[Excerpts from a dataset]
__________
(** One reference less: the node stays, or goes if it was the last one. *)
Lemma unref_ledger w s C q h ext : ns_inv s C -> ledger h ext s C -> 1 <= h q ->
  exists w' s', uacpi_namespace_node_unref w s q = Some (w', s') /\ ns_inv s' C /\ ledger (fun x => h x - one q x) ext s' C /\
    (w' = w \/ w' = nh_free w q) /\ recounted C s s' /\ (forall x, x <> q -> s' !! x = s !! x).
Proof.
  intros Hi Hl Hh. destruct (s !! q) as [m|] eqn:Hm; [|destruct (lg_absent _ _ _ _ Hl q Hm); lia].
  assert (q <> 0) as Hq by (intros ->; by rewrite (iv_null _ _ Hi) in Hm). pose proof (lg_count _ _ _ _ Hl q m Hm) as Hc. pose proof (lg_width _ _ _ _ Hl q m Hm) as Hw. pose proof (lg_nonneg _ _ _ _ Hl q) as [_ He].
  assert (Ht : 0 <= tree_ref C q m <= 1) by (unfold tree_ref; case_decide; lia). assert (Hh' : forall x, x <> q -> h x - one q x = h x) by (intros x Hx; rewrite one_ne by done; lia).
  unfold uacpi_namespace_node_unref. rewrite (proj2 (Z.eqb_neq q 0) Hq), Hm. cbn [mbind option_bind]. rewrite unref_count by (done || lia). rewrite (set_node_some s q m) by done. cbn [mbind option_bind].
  set (m1 := m <| reference_count := reference_count m - 1 |>). destruct (Z.eqb_spec (reference_count m) 1) as [E|E].
  - assert (Hout : ~ in_tree C q m) by (unfold tree_ref in Hc, Ht; case_decide; [lia|done]). destruct (out_of_tree h ext s C q m Hi Hl Hm Hout) as (Hsc & HCq & Hr).
    assert (Hnt : forall n, ~ in_tree C q n) by (intros n [?|Hn]; [done|by apply Hsc in Hn]).
    assert (Hrec : forall s', (forall x, x <> q -> s' !! x = s !! x) -> static_kept s s' -> recounted C s s').
    { intros s' Hx Hd. split; [|done]. intros x n Hn Hin. exists (reference_count n). rewrite Hx; [rewrite Hn; by destruct n|]. intros ->. by apply (Hnt n). }
    unfold free_namespace_node. rewrite lookup_insert_eq. cbn [mbind option_bind]. change (uacpi_namespace_node_is_predefined m1) with (uacpi_namespace_node_is_predefined m).
    assert (Htr : forall n, tree_ref C q n = 0) by (intros n; unfold tree_ref; case_decide; [by destruct (Hnt n)|done]).
    destruct (uacpi_namespace_node_is_predefined m) eqn:Hpre; cbn [negb]; rewrite ?insert_insert_eq, ?delete_insert_eq; eexists _, _; (split; [reflexivity|]).
    + split; [by eapply outside_insert|]. split; [eapply ledger_insert; [done|done|exact Hh'|rewrite one_eq; lia|rewrite Htr, one_eq; cbn; rewrite Htr in Hc; lia|cbn; unfold BUGGED_REFCOUNT; lia|done|done]|]. split; [by left|].
      split; [apply Hrec|]; try (intros; by rewrite lookup_insert_ne). by eapply static_insert.
    + split; [by eapply outside_delete|]. split; [eapply ledger_delete; [done|done|exact Hh'|rewrite one_eq; rewrite Htr in Hc; lia|rewrite Htr in Hc; lia]|]. split; [by right|].
      split; [apply Hrec|]; try (intros; by rewrite lookup_delete_ne). apply static_delete.
  - eexists _, _. split; [reflexivity|]. split; [by eapply data_insert|]. split; [|split; [by left|split; [split|intros; by rewrite lookup_insert_ne]]].
    + eapply ledger_insert; [done|done|exact Hh'|rewrite one_eq; lia|rewrite one_eq; change (tree_ref C q m1) with (tree_ref C q m); cbn; lia|cbn; lia|cbn; lia|apply (lg_loose _ _ _ _ Hl q m Hm)].
    + intros x n Hn Hin. destruct (decide (x = q)) as [->|Hx]; [|exists (reference_count n); rewrite lookup_insert_ne, Hn by done; by destruct n]. rewrite lookup_insert_eq. exists (reference_count m - 1). by replace n with m by congruence.
    + by eapply static_insert.
Qed.

(** What the host promises about references: [held w q] of them to [q] are in field units.  Releasing an
    object gives up exactly the references it reports; freeing memory, and taking a region's
    handler away, give up none; the handler and the method run then leave the namespace as it is. *)
Record host_ok (held : W -> Z -> Z) : Prop := {
  ho_nonneg w q : 0 <= held w q;
  ho_unref w o q : held w q = held (nh_object_unref w o).1 q + occ q (nh_object_unref w o).2;
  ho_free w p q : held (nh_free w p) q = held w q;
  ho_region w s p : (nh_region_uninstall w s p).2 = s /\ forall q, held (nh_region_uninstall w s p).1 q = held w q }.

Section Host.
Context (held : W -> Z -> Z) (Hho : host_ok held) (ext : Z -> Z).

Lemma unref_nodes_ledger l : forall w s C h, ns_inv s C -> ledger h ext s C -> (forall q, occ q l <= h q) ->
  exists w' s', unref_nodes w s l = Some (w', s') /\ ns_inv s' C /\ ledger (fun q => h q - occ q l) ext s' C /\ (forall q, held w' q = held w q) /\ recounted C s s'.
Proof.
  induction l as [|p l IH]; intros w s C h Hi Hl Ho; cbn [unref_nodes].
  { exists w, s. split_and!; [done|done|eapply ledger_ext; [|exact Hl]; intros; cbn; lia|done|apply recounted_refl]. }
  pose proof (Ho p) as Hp. cbn in Hp. rewrite one_eq in Hp. pose proof (occ_nonneg p l). destruct (unref_ledger w s C p h ext Hi Hl ltac:(lia)) as (w1 & s1 & -> & Hi1 & Hl1 & Hw1 & Hr1 & _). cbn [mbind option_bind].
  destruct (IH w1 s1 C _ Hi1 Hl1) as (w2 & s2 & -> & Hi2 & Hl2 & Hh2 & Hr2); [intros q; specialize (Ho q); cbn in Ho; lia|].
  exists w2, s2. split_and!; [done|done|eapply ledger_ext; [|exact Hl2]; intros; cbn; lia| |by eapply recounted_trans].
  intros q. rewrite Hh2. destruct Hw1 as [->| ->]; [done|]. apply Hho.
Qed.

Lemma object_unref_ledger w s C o : ns_inv s C -> ledger (held w) ext s C ->
  exists w' s', uacpi_object_unref w s o = Some (w', s') /\ ns_inv s' C /\ ledger (held w') ext s' C /\ recounted C s s'.
Proof.
  intros Hi Hl. unfold uacpi_object_unref. pose proof (fun q => ho_unref held Hho w o q) as Hu. destruct (nh_object_unref w o) as [w1 l]. cbn [fst snd] in Hu.
  destruct (unref_nodes_ledger l w1 s C (held w) Hi Hl) as (w2 & s2 & -> & Hi2 & Hl2 & Hh2 & Hr2); [intros q; rewrite Hu; pose proof (ho_nonneg held Hho w1 q); lia|].
  exists w2, s2. split_and!; [done|done|eapply ledger_ext; [|exact Hl2]; intros q; rewrite Hh2; specialize (Hu q); lia|done].
Qed.

(** The object of a node of the tree is released. *)
Lemma detach_spec w s C p n : ns_inv s C -> ledger (held w) ext s C -> s !! p = Some n -> in_tree C p n ->
  exists w' s' o c s1, namespace_node_detach_object w s p = Some (w', s') /\ s' = <[p := n <| object := o |> <| reference_count := c |>]> s1 /\ s1 !! p = Some (n <| reference_count := c |>) /\
    recounted C s s1 /\ ns_inv s' C /\ ledger (held w') ext s' C.
Proof.
  intros Hi Hl Hn Hin. assert (p <> 0) as Hp by (intros ->; by rewrite (iv_null _ _ Hi) in Hn). unfold namespace_node_detach_object, uacpi_namespace_node_get_object.
  rewrite (proj2 (Z.eqb_neq p 0) Hp), Hn. cbn [mbind option_bind].
  assert (Hsame : exists w' s' o c s1, Some (w, s) = Some (w', s') /\ s' = <[p := n <| object := o |> <| reference_count := c |>]> s1 /\ s1 !! p = Some (n <| reference_count := c |>) /\
    recounted C s s1 /\ ns_inv s' C /\ ledger (held w') ext s' C).
  { exists w, s, (object n), (reference_count n), s. split_and!; [done| |rewrite Hn; by destruct n|apply recounted_refl|done|done]. rewrite insert_id; [done|]. rewrite Hn. by destruct n. }
  destruct (Z.eqb_spec (object n) 0) as [E|E]; [exact Hsame|]. destruct (nh_unwrap w (object n) =? 0); [exact Hsame|]. clear Hsame.
  assert (Hgo : forall w1, (forall q, held w1 q = held w q) ->
    exists w' s' o c s1, (n ← s !! p; '(w, s) ← uacpi_object_unref w1 s (object n); s ← set_node s p (fun n => n <| object := 0 |>); Some (w, s)) = Some (w', s') /\ s' = <[p := n <| object := o |> <| reference_count := c |>]> s1 /\
      s1 !! p = Some (n <| reference_count := c |>) /\ recounted C s s1 /\ ns_inv s' C /\ ledger (held w') ext s' C).
  { intros w1 Hw1. rewrite Hn. cbn [mbind option_bind]. destruct (object_unref_ledger w1 s C (object n) Hi) as (w2 & s2 & -> & Hi2 & Hl2 & Hr2); [by eapply ledger_ext|]. cbn [mbind option_bind].
    destruct Hr2 as [Hr2 Hd2]. destruct (Hr2 p n Hn Hin) as [c Hc]. rewrite (set_node_some s2 p _ _ Hc). cbn [mbind option_bind].
    exists w2, (<[p := n <| object := 0 |> <| reference_count := c |>]> s2), 0, c, s2. split_and!; [by destruct n|done|done|done|by eapply data_insert|].
    pose proof (lg_count _ _ _ _ Hl2 p _ Hc). pose proof (lg_nonneg _ _ _ _ Hl2 p). eapply ledger_insert; [done|done|done|lia|done|by apply (lg_width _ _ _ _ Hl2 p _ Hc)|by apply (lg_live _ _ _ _ Hl2 p _ Hc)|by apply (lg_loose _ _ _ _ Hl2 p _ Hc)]. }
  destruct (nh_is_region w _); [|by apply Hgo]. destruct (ho_region held Hho w s p) as [Hs Hh]. destruct (nh_region_uninstall w s p) as [w1 s1]. cbn [fst snd] in *. subst s1. by apply Hgo.
Qed.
__________
The lines above, starting at the one with "Lemma unref_ledger w" and ending at the one with "intros Hi Hl Hh.", are the only ones to return, exactly as written.

• **Completed task**
Lemma unref_ledger w s C q h ext : ns_inv s C -> ledger h ext s C -> 1 <= h q ->
  exists w' s', uacpi_namespace_node_unref w s q = Some (w', s') /\ ns_inv s' C /\ ledger (fun x => h x - one q x) ext s' C /\
    (w' = w \/ w' = nh_free w q) /\ recounted C s s' /\ (forall x, x <> q -> s' !! x = s !! x).
Proof.
  intros Hi Hl Hh. destruct (s !! q) as [m|] eqn:Hm; [|destruct (lg_absent _ _ _ _ Hl q Hm); lia].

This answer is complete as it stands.